In my last post I talked about my struggle to decide whether or not I should move to England this autumn for graduate school. I wrote that post because I was hoping for guidance. I was looking for answers. I was frustrated and tired, so I started writing. I started praying for answers. And I started asking not for the answer I wanted but the answer I needed, even if I didn’t actually know what that answer was.

I got my answer one week later. I thought about writing an update post to tell the world–and by “world” I mean the 12 of you that read this–that I made my decision. But the fact is that my decision was kind of made for me; the only thing I did was accept it.

What happened was that I got an email from Essex, the school that I was planning on attending this October. The subject line read “Discontinuation of the MA in English Language and Literature.” I took in a sharp breath, closed my eyes, and clicked on the email.

I knew what it said, but the words on the screen turned blurry. The program I had been accepted to wasn’t running this year. I could transfer to another program that was slightly related to my own, but none of them offered exactly what I needed. The answer I was looking for was staring me right in the face, so I clicked “reply.” This is the message I sent:

Dear Ms.____,

I received the email regarding the discontinuation of the MA in English Language and Literature program. At this time I will not accept a place in any of the other related programs for October of 2015. Instead, I was hoping that I could defer my place at Essex to October of 2016. I have been reevaluating my financial situation and feel that it would be wise for me to wait another year to work and save so that I am more financially prepared to participate in the program.

With kind regards,

Erica H

Short. Sweet. Professional. Detached, even.
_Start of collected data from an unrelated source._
Lemma detach_ok c P b kids k1 x k2 : get_pcb c P = Some b -> child_pcb_list b = front_of kids -> ring (cells (pcbs c)) kids ->
  P ∉ kids -> kids = k1 ++ x :: k2 ->
  exists c', detach_child P x c = Some c' /\
    tree_change (fun p b => if decide (p = P) then set_child_pcb_list (front_of (k1 ++ k2)) b else b) c c' /\
    ring (cells (pcbs c')) (k1 ++ k2) /\ ring (cells (pcbs c')) [x] /\
    forall q, q ∉ kids -> same_links (cells (pcbs c)) (cells (pcbs c')) q.
Proof.
  intros Hb Hf Hr HP E. pose proof Hr as (Hnd & Hnn & _). rewrite E in Hnd, Hnn.
  assert (Hr2 : ring (cells (pcbs c)) (x :: k2 ++ k1)).
  { change (x :: k2 ++ k1) with ((x :: k2) ++ k1). apply ring_rotate. by rewrite <-E. }
  destruct (ring_head _ _ _ Hr2) as (n & Hn & Hnx & _). unfold detach_child. run Hn.
  destruct (decide (x = next n)) as [Hone|Hmany].
  - assert (k2 ++ k1 = []) as [-> ->]%app_eq_nil.
    { destruct (k2 ++ k1) as [|y l] eqn:El; [done|]. rewrite <-Hone in Hnx. cbn in Hnx. subst y.
      destruct Hr2 as (Hd & _). apply NoDup_cons in Hd as [Hd _]. destruct Hd. left. }
    rewrite upd_pcb_over by (by exists b). eexists. split; [done|]. split; [|split; [|split]].
    + split; [done|]. split; [done|]. intros p. rewrite over_pcb. destruct (decide (p = P)) as [->|Hp].
      * by rewrite decide_True by left.
      * rewrite decide_False; [by destruct (get_pcb c p)|]. intros [?|[]%elem_of_nil]%elem_of_cons; done.
    + apply ring_nil.
    + eapply ring_ext; [intros p _; apply over_links|]. by rewrite E in Hr.
    + intros q _. apply over_links.
  - set (g := set_child_pcb_list (front_of (k1 ++ k2))). assert (Hk : k2 ++ k1 <> []).
    { intros [-> ->]%app_eq_nil. by rewrite Hnx in Hmany. }
    assert (Hup : (if decide (child_pcb_list b = x) then upd_pcb P (set_child_pcb_list (next n)) c else Some c) = Some (over [P] g c)).
    { destruct (decide _) as [Hx|Hx].
      - assert (k1 = []) as ->. { destruct k1 as [|y k1]; [done|]. rewrite Hf, E in Hx. cbn in Hx. subst y. apply NoDup_cons in Hnd as [Hnd _]. set_solver. }
        rewrite upd_pcb_over by (by exists b). f_equal. unfold g. rewrite Hnx. by destruct k2.
      - f_equal. symmetry. apply over_same. intros p q Hp Hq. apply elem_of_cons in Hp as [->|[]%elem_of_nil].
        unfold get_pcb in Hb. rewrite Hq in Hb. injection Hb as Hb. unfold g. rewrite Hb.
        destruct k1 as [|y k1]; [by rewrite Hf, E in Hx|]. rewrite E in Hf. change (front_of ((y :: k1) ++ k2)) with y.
        change (child_pcb_list b = y) in Hf. rewrite <-Hf. by destruct b. }
    run Hb. run Hup. assert (Hr3 : ring (cells (pcbs (over [P] g c))) (x :: k2 ++ k1)) by (eapply ring_ext; [intros p _; apply over_links|done]).
    destruct (detach_node _ _ _ Hr3) as (n0 & h1 & n1 & h2 & h3 & h4 & Hn0 & H1 & Hn1 & H2 & H3 & H4 & Hring & Hone & Hdata & Hframe).
    run Hn0. run H1. run Hn1. run H2. run H3. run H4. eexists. split; [done|]. split; [|split; [|split]].
    + split; [done|]. split; [done|]. intros p. unfold get_pcb at 1. cbn [cells pcbs set_pcbs]. rewrite Hdata.
      change (data <$> cells (pcbs (over [P] g c)) !! p) with (get_pcb (over [P] g c) p).
      rewrite over_pcb. destruct (decide (p = P)) as [->|Hp]; [by rewrite decide_True by left|].
      rewrite decide_False; [by destruct (get_pcb c p)|]. intros [?|[]%elem_of_nil]%elem_of_cons; done.
    + by apply ring_rotate_iff.
    + done.
    + intros q Hq. unfold same_links. cbn [cells pcbs set_pcbs]. rewrite Hframe by (rewrite E in Hq; set_solver). apply over_links.
Qed.


(** ** Joining two rings *)

Lemma last_in {A} (x : A) l : default x (last l) ∈ x :: l.
Proof.
  revert x. induction l as [|y l IH]; intros x; [left|]. right. assert (default x (last (y :: l)) = default y (last l)) as -> by (rewrite last_cons; by destruct (last l)).
  apply IH.
Qed.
95 words in total. It took me nearly one hour to click “send.”

I don’t know why It’s been so hard for me to talk about this decision. I’ve told only a small handful of peopleΒ up until now. I know that this is the right decision for me. I know that I am needed at home right now and that waiting one more year for England is, in the grand scheme of things, a very small time to wait. And to be honest I am okay with waiting one more year. I am okay with having more time in the U.S., as much as it drives me crazy sometimes.

What I’m having a hard time being okay with is admitting that I was wrong.Β I broadcasted to all of my friends and family that I was moving to England this September and there was nothing that could prevent me from doing so. I was going to have my Master’s degree before I turned 24 years old. I was going to go work for a few months but then be the girl that went and did something with her life. I wanted to prove to everyone–but mostly myself–that hard work and strong determination could get me anywhere.
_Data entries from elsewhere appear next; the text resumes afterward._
(** From the lock of the parent taken to the lock given back. *)
Lemma move_ok {A} (f : addr -> K A) c1 : tree_change (locked_at P (Mutex LOCKED (tid t))) (ctl s) c1 ->
  (forall q, same_links (cells (pcbs (ctl s))) (cells (pcbs c1)) q) ->
  exists c6, (ctl_upd (detach_child P x);;
      root ← gets (fun s => root_pcb_node_ptr (ctl s));
      rb ← pcb_at root;
      when (bool_decide (P <> child_pcb_list rb)) (mutex_lock (PcbLock (child_pcb_list rb)));;
      ctl_upd (adopt_grandchildren P (child_pcb_list rb) x);;
      when (bool_decide (P <> child_pcb_list rb)) (mutex_unlock (PcbLock (child_pcb_list rb)));;
      mutex_unlock (PcbLock P);;
      f (child_pcb_list rb)) (with_ctl c1 s) = f I (with_ctl c6 s) /\
    tree_change (moved kids P I x) (ctl s) c6 /\
    ring (cells (pcbs c6)) [x] /\ ring (cells (pcbs c6)) (kids_after kids I x P) /\ ring (cells (pcbs c6)) (kids_after kids I x I) /\
    forall q, q ∉ kids P -> q ∉ kids I -> q ∉ kids x -> same_links (cells (pcbs (ctl s))) (cells (pcbs c6)) q.
Proof.
  intros T1 L1. destruct mv_facts as (HxP & HxI & HxR & HIx & Hxx). destruct (tr_root _ _ Htree) as (rb & Hrb & _).
  destruct (tr_kids _ _ Htree P b Hb) as [HrP HfP]. destruct (tr_kids _ _ Htree I i Hi) as [HrI HfI].
  destruct (tr_kids _ _ Htree x bx Hbx) as [Hrx Hfx]. destruct (tr_kids _ _ Htree _ rb Hrb) as [_ HfR].
  pose proof (list_elem_of_split _ _ Hx) as (k1 & k2 & Ek). assert (Hk12 : filter (fun q => q <> x) (kids P) = k1 ++ k2).
  { rewrite Ek. apply filter_middle. rewrite <-Ek. apply HrP. }
  (* detach *)
  destruct (detach_ok c1 P _ (kids P) k1 x k2 (tree_change_pcb _ _ _ _ _ T1 Hb)) as (c2 & H2 & T2 & R2 & X2 & L2).
  { unfold locked_at. by rewrite decide_True. }
  { eapply ring_ext; [intros p _; apply L1|done]. }
  { by apply (kids_self _ _ Htree P b). }
  { done. }
  rewrite <-Hk12 in T2, R2. kstep (ctl_upd_ok _ (with_ctl c1 s) _ H2). kpure.
  pose proof (tree_change_trans _ _ _ _ _ T1 T2) as T12. cbv beta in T12. destruct (tree_change_rest _ _ _ T12) as (Er & Erun & Eg).
  set (s2 := with_ctl c2 (with_ctl c1 s)). change (root_pcb_node_ptr (ctl s2)) with (root_pcb_node_ptr c2). rewrite Er.
  assert (Hrb2 : get_pcb (ctl s2) (root_pcb_node_ptr (ctl s)) = Some rb).
  { pose proof (tree_change_pcb _ _ _ _ _ T12 Hrb) as Hrb2. unfold locked_at in Hrb2. by rewrite !decide_False in Hrb2 by done. }
  kstep (pcb_at_ok s2 _ _ Hrb2). rewrite HfR, Hroot.
  (* the lock of init *)
  pose proof (tree_change_pcb _ _ _ _ _ T12 Hi) as Hi2. cbv beta in Hi2.
  destruct (init_locks s2 _ ltac:(cbn; congruence) ltac:(cbn; congruence) Hi2) as (c3 & H3 & T3 & L3).
  { intros Hne. unfold locked_at. by rewrite !decide_False by done. }
  kstep H3. pose proof (tree_change_trans _ _ _ _ _ T12 T3) as T13. cbv beta in T13.
  assert (L13 : forall q, q ∉ kids P -> same_links (cells (pcbs (ctl s))) (cells (pcbs c3)) q).
  { intros q Hq. eapply same_links_trans; [apply L1|]. eapply same_links_trans; [by apply L2|apply L3]. }
  (* the grandchildren *)
  assert (HkI : kids_after kids I x I = ks ++ kids x) by (unfold kids_after; by rewrite decide_True).
  destruct (grandchildren_ok _ c3 T13 L13) as (c4 & H4 & T4 & R4 & L4); [by eapply ring_ext; [intros p _; apply L3|]|].
  kstep (ctl_upd_ok _ (with_ctl c3 s2) _ H4). pose proof (tree_change_trans _ _ _ _ _ T13 T4) as T14. cbv beta in T14.
  (* the locks *)
  destruct (init_unlocks (with_ctl c4 (with_ctl c3 s2)) _ (tree_change_pcb _ _ _ _ _ T14 Hi)) as (c5 & H5 & T5 & L5).
  { intros Hne. unfold locked_at. rewrite (decide_False (P := P = I)), !(decide_True (P := I = I)) by done. done. }
  kstep H5. pose proof (tree_change_trans _ _ _ _ _ T14 T5) as T15. cbv beta in T15.
  destruct (unlock_change P (with_ctl c5 (with_ctl c4 (with_ctl c3 s2))) _ (tid t) (tree_change_pcb _ _ _ _ _ T15 Hb)) as (c6 & H6 & T6 & L6).
  { unfold locked_at. destruct (decide (P = I)); repeat case_decide; done. }
  kstep H6. pose proof (tree_change_trans _ _ _ _ _ T15 T6) as T16. cbv beta in T16.
  exists c6. split; [done|]. split.
  { eapply tree_change_ext; [|exact T16]. intros p b0 Hp. rewrite <-(moved_locks (Mutex LOCKED (tid t)) p b0 Hp), HkI. unfold detached_at. done. }
  assert (L46 : forall q, q ∉ ks -> q ∉ kids x -> same_links (cells (pcbs c3)) (cells (pcbs c6)) q).
  { intros q Hq Hq2. eapply same_links_trans; [apply L4; set_solver|]. eapply same_links_trans; [apply L5|apply L6]. }
  assert (R6 : ring (cells (pcbs c6)) (ks ++ kids x)).
  { eapply ring_ext; [|exact R4]. intros q _. eapply same_links_trans; [apply L5|apply L6]. }
  split; [|split; [|split; [by rewrite HkI|]]].
  - eapply ring_ext; [|exact X2]. intros q [->|[]%elem_of_nil]%elem_of_cons. eapply same_links_trans; [apply L3|]. apply L46; [|done].
    intros Hin. apply list_elem_of_filter in Hin as [? _]. done.
  - destruct (decide (P = I)) as [->|Hne]; [by rewrite HkI|]. unfold kids_after. rewrite decide_False by done.
    eapply ring_ext; [|exact R2]. intros q Hq. assert (q ∈ kids P) as Hq' by by apply list_elem_of_filter in Hq as [_ Hq].
    eapply same_links_trans; [apply L3|]. apply L46; [|by apply (kids_disjoint _ _ Htree P x b bx); [..|apply not_eq_sym|]].
    intros Hin. apply list_elem_of_filter in Hin as [_ Hin]. by apply (kids_disjoint _ _ Htree P I b i q).
  - intros q Hq1 Hq2 Hq3. eapply same_links_trans; [by apply L13|]. apply L46; [|done]. intros Hin. by apply list_elem_of_filter in Hin as [_ Hin].
Qed.

End moving.

(** ** The processes of the system *)

(** The process tree, the threads, the allocations and the locks of all
    processes. *)
Record family (c : ctrl) (kids threads allocs : addr -> list addr) : Prop := {
  fa_tree : tree c kids;
  fa_zones : zone_ok (tcbs c) /\ zone_ok (allocations c);
  fa_size : Z.of_nat (nodes (cells (pcbs c))) < 2 ^ 31 /\ Z.of_nat (nodes (cells (tcbs c))) < 2 ^ 31;
  fa_threads : forall p b, get_pcb c p = Some b -> threads_of c b (threads p) /\ threads p <> [];
  fa_owner : forall p b q, get_pcb c p = Some b -> q ∈ threads p -> process_of c q = p;
  fa_allocs : forall p b, get_pcb c p = Some b -> ring (cells (allocations c)) (allocs p) /\ page_allocation_list b = front_of (allocs p);
  fa_apart : forall p p' b b' q, get_pcb c p = Some b -> get_pcb c p' = Some b' -> p <> p' -> q ∈ allocs p -> q ∉ allocs p';
  fa_locks : forall p b, get_pcb c p = Some b -> lock b = mutex_init;
}.

(** The listed threads are threads of their processes. *)
Definition listed (c : ctrl) (LS threads : Z -> list addr) : Prop :=
  forall i q, list_index i -> q ∈ LS i -> q ∈ threads (process_of c q).

(** Each process has a page directory of its own. *)
Definition directories (s : kstate) : Prop :=
  (forall p b, get_pcb (ctl s) p = Some b -> is_Some (pdirs (kvm s) !! page_directory b)) /\
  forall p p' b b', get_pcb (ctl s) p = Some b -> get_pcb (ctl s) p' = Some b' -> p <> p' -> page_directory b <> page_directory b'.

(** Waking a thread keeps the processes. *)
Lemma family_woken s s' LS LS' q w i kids threads allocs : woken s LS q w i s' LS' -> family (ctl s) kids threads allocs ->
  family (ctl s') kids threads allocs.
Proof.
  intros [_ _ _ _ _ _ Ht Hc Hn] [[T1 T2 T3 T4 T5] [F2 F2'] F3 F4 F5 F6 F7 F8].
  assert (pcbs (ctl s') = pcbs (ctl s) /\ allocations (ctl s') = allocations (ctl s) /\ root_pcb_node_ptr (ctl s') = root_pcb_node_ptr (ctl s))
    as (Hp & Ha & Hr) by (by rewrite Hc).
  assert (Hpc : forall p, get_pcb (ctl s') p = get_pcb (ctl s) p) by (intros p; unfold get_pcb; by rewrite Hp).
  assert (Hpo : forall p, process_of (ctl s') p = process_of (ctl s) p).
  { intros p. unfold process_of. rewrite Ht. case_decide as E; [|done]. subst p. destruct (get_tcb (ctl s) w); done. }
  split.
  - split.
    + by rewrite Hp.
    + intros p b. rewrite Hpc, Hp. apply T2.
    + intros p b x. rewrite !Hpc. apply T3.
    + intros p b. rewrite Hpc. apply T4.
    + rewrite Hr. destruct T5 as (rb & Hrb & Hn5). exists rb. by rewrite Hpc.
  - rewrite Ha. split; [by eapply same_threads_zone|done].
  - rewrite Hp. split; [apply F3|]. destruct F3 as [_ F3]. unfold nodes in *. rewrite <-!size_dom in *. destruct Hn as (_ & -> & _). done.
  - intros p b Hb. rewrite Hpc in Hb. destruct (F4 p b Hb) as [[R1 R2] R3]. split; [|done]. split; [by eapply same_threads_ring|done].
  - intros p b x Hb Hx. rewrite Hpo. rewrite Hpc in Hb. by eapply F5.
  - intros p b Hb. rewrite Ha. rewrite Hpc in Hb. by apply F6.
  - intros p p' b b' x. rewrite !Hpc. apply F7.
  - intros p b. rewrite Hpc. apply F8.
Qed.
But you know what? It’s okay. I was wrong. I miscalculated. I thought I had my future planned out perfectly. I was prideful and a bit too arrogant to believe that my plans could change.

England is still in the plans. Grad school is still on my to do list. But I know that those plans might change, and that’s okay. Right now I just need to wait. Wait and work and wait some more. I need to learn how to live in this waiting place, something I’m kind of struggling to do right now. But God is teaching me a lot about waiting and trusting him. It’s not easy, but I know that it will be well worth it, even if I can’t see it now.